After tossing around ideas, Herter decided that his own ideas might work best and set out to create his own restaurant. His partner supplied a vacant space in an Arby's that had closed a year earlier.

"His name is Richard, so 'Rico' popped into my head - short, simple and representative," he said. "Besides, 'Ricardo' sounded too much like a Mexican restaurant and we want to be known for all the cultures of the Gulf and Caribbean.

"It took on a life of its own after that. What became very fitting was the Latin meaning of rico (rich). [It] really became a manifestation of the rich cultures and cuisines and also the personification of my traveling and adventuring spirit."

Rather than pigeonhole his unique collection of culinary offerings into the category of Mexican food, Herter describes his dishes as "MesoAmericano."

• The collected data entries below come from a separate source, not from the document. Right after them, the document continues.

(* ===== verification/MeshAuth.v ===== *)
(** * MeshAuth: how the client authenticates

    Models go-meshapi-client/meshapi/auth.go: the [AuthProvider] interface as
    a type class, the Basic and Bearer providers, and the API-key provider
    with its token cache. Time is in nanoseconds. [net/http] and the decoding
    of a response body are arguments. *)

From S2P Require Import Prelude.

(** ** HTTP *)

Record Request := mkRequest {
  req_Method : string;
  req_URL : string;
  req_Header : gmap string string;
  req_Body : string;
}.

(** [resp_Body] is what reading the body yields, with the read error. *)
Record Response := mkResponse {
  resp_StatusCode : Z;
  resp_Body : string;
  resp_BodyErr : option error;
}.

(** What one exchange sees: the clock, [http.NewRequest]'s check of the URL,
    [http.Client.Do], and JSON's decoding of the login response. *)
Record HttpEnv := mkHttpEnv {
  http_Now : Z;
  http_NewRequestErr : string → option error;
  http_Do : Request → result Response;
  http_decodeLogin : string → result (string * Z);
  (* base64.StdEncoding.EncodeToString *)
  http_base64 : string → string;
  (* json.Marshal of the login request *)
  http_encodeLogin : string → string → string;
}.

Definition StatusOK : Z := 200.
Definition StatusCreated : Z := 201.
Definition StatusNotFound : Z := 404.
Definition StatusConflict : Z := 409.

(** ** The interface *)

Class AuthProvider (A : Type) := AuthHeader : HttpEnv → A → string * A.

Record BasicAuth := mkBasicAuth { Username : string; Password : string }.
#[export] Instance BasicAuth_AuthHeader : AuthProvider BasicAuth :=
  λ env a, ("Basic " +:+ http_base64 env (Username a +:+ ":" +:+ Password a), a).

Record BearerTokenAuth := mkBearerTokenAuth { Token : string }.
#[export] Instance BearerTokenAuth_AuthHeader : AuthProvider BearerTokenAuth :=
  λ env a, ("Bearer " +:+ Token a, a).

(** ** API keys *)

Definition tokenExpiryBuffer : Z := 30 * Second.

Record ApiKeyAuth := mkApiKeyAuth {
  aka_baseURL : string;
  aka_clientId : string;
  aka_clientSecret : string;
  aka_token : string;
  aka_expiresAt : Z;
}.

Definition NewApiKeyAuth (baseURL clientId clientSecret : string) : ApiKeyAuth :=
  mkApiKeyAuth baseURL clientId clientSecret "" 0.

(** The lifetime of a token in the cache, in [time.Duration]'s 64 bits. *)
Definition tokenLifetime (expiresIn : Z) : Z :=
  let expiry := wrap64 (wrap64 (expiresIn * Second) - tokenExpiryBuffer) in
  if decide (expiry ≤ 0)%Z then Second else expiry.

Definition loginRequest (env : HttpEnv) (a : ApiKeyAuth) : Request :=
  mkRequest "POST" (aka_baseURL a +:+ "/api/login")
    (<["Accept" := "application/json"]> (<["Content-Type" := "application/json"]> ∅))
    (http_encodeLogin env (aka_clientId a) (aka_clientSecret a)).

Definition fetchToken (env : HttpEnv) (a : ApiKeyAuth) : ApiKeyAuth * option error :=
  match http_NewRequestErr env (aka_baseURL a +:+ "/api/login") with
  | Some e => (a, Some (errWrap "create login request: " e ""))
  | None =>
  match http_Do env (loginRequest env a) with
  | Err e => (a, Some (errWrap "execute login request: " e ""))
  | Ok resp =>
  if decide (resp_StatusCode resp ≠ StatusOK)
  then (a, Some (errNew ("login returned HTTP " +:+ pretty (resp_StatusCode resp) +:+
                         ": " +:+ resp_Body resp)))
  else
  match http_decodeLogin env (resp_Body resp) with
  | Err e => (a, Some (errWrap "decode login response: " e ""))
  | Ok (accessToken, expiresIn) =>
  if decide (accessToken = "")
  then (a, Some (errNew "login response contained empty access_token"))
  else
  (mkApiKeyAuth (aka_baseURL a) (aka_clientId a) (aka_clientSecret a) accessToken
     (http_Now env + tokenLifetime expiresIn), None)
  end
  end
  end.

#[export] Instance ApiKeyAuth_AuthHeader : AuthProvider ApiKeyAuth := λ env a,
  if decide (http_Now env < aka_expiresAt a ∧ aka_token a ≠ "")%Z
  then ("Bearer " +:+ aka_token a, a)
  else
    match fetchToken env a with
    | (a', Some _) => ("", a')
    | (a', None) => ("Bearer " +:+ aka_token a', a')
    end.

(** ** Properties *)

(** The credentials of a provider, which no call may change. *)
Definition sameCredentials (a b : ApiKeyAuth) : Prop :=
  aka_baseURL a = aka_baseURL b ∧ aka_clientId a = aka_clientId b ∧
  aka_clientSecret a = aka_clientSecret b.

Lemma tokenLifetime_pos expiresIn : (0 < tokenLifetime expiresIn)%Z.
Proof. unfold tokenLifetime. case_decide; lia64. Qed.

(** The lifetime given to a fetched token is always positive, whatever
    [expires_in] the server sends, the 64-bit overflow of the duration
    included; and for an [expires_in] above 30 seconds that does not overflow it
    is exactly 30 seconds shorter than the server's. *)
Theorem tokenLifetime_bounds (expiresIn : Z) :
  (0 < tokenLifetime expiresIn)%Z ∧
  ((30 < expiresIn ≤ 9223372036)%Z →
   tokenLifetime expiresIn = (expiresIn * Second - 30 * Second)%Z).
Proof.
  split; [apply tokenLifetime_pos|]. unfold tokenLifetime.
  intros H. unfold tokenExpiryBuffer.
  rewrite (wrap64_id (expiresIn * Second)) by lia64. rewrite wrap64_id by lia64.
  by rewrite decide_False by lia64.
Qed.

Lemma fetchToken_error env a a' e : fetchToken env a = (a', Some e) → a' = a.
Proof. unfold fetchToken. intros. repeat case_match; by simplify_eq. Qed.

Lemma fetchToken_ok env a a' :
  fetchToken env a = (a', None) →
  sameCredentials a a' ∧ aka_token a' ≠ "" ∧ (http_Now env < aka_expiresAt a')%Z.
Proof.
  unfold fetchToken, sameCredentials. intros. repeat case_match; simplify_eq; simpl.
  pose proof (tokenLifetime_pos z). split_and!; try done. lia.
Qed.

(** The API-key provider never hands out an expired or empty token: the
    header is either empty, and then the login failed and the cache is left
    as it was, or it is the Bearer form of a non-empty token of the new state
    that is still valid at the time of the call; and a token that is still
    valid is reused without a login. *)
Theorem ApiKeyAuth_header_valid (env : HttpEnv) (a : ApiKeyAuth) :
  let '(h, a') := AuthHeader env a in
  sameCredentials a a' ∧
  ((h = "" ∧ a' = a ∧ ∃ e, fetchToken env a = (a, Some e)) ∨
   (h = "Bearer " +:+ aka_token a' ∧ aka_token a' ≠ "" ∧
    (http_Now env < aka_expiresAt a')%Z)) ∧
  ((http_Now env < aka_expiresAt a)%Z → aka_token a ≠ "" → a' = a).
Proof.
  unfold AuthHeader, ApiKeyAuth_AuthHeader. case_decide as Hd.
  { unfold sameCredentials. naive_solver. }
  destruct (fetchToken env a) as [a' [e|]] eqn:Hf.
  - apply fetchToken_error in Hf as Ha. subst a'. unfold sameCredentials. naive_solver.
  - destruct (fetchToken_ok _ _ _ Hf) as (?&?&?). naive_solver.
Qed.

"We have those familiar Southwestern items that rival or better the national brands way out in Mishawaka," he said, "but we are decidedly different with affordable other items from Meso America. We use that term loosely to define a geographical area."

That geographical area encompasses a variety of flavors drawn from cultures spanning the American Southwest to Latin America to the Caribbean.

In Rico's, Herter has brought back many of those flavors and assembled them under one roof. And while he may have gone to great lengths to procure new dishes and recipes, he stresses that he decided to locate his restaurant close to campus so Notre Dame students wouldn't have to. "The convenience and proximity to campus [is] important to [Notre Dame students who frequent Rico's]," he said.

In Rico's Filling Station, Notre Dame students now have a new one-stop shop for all things MesoAmerican.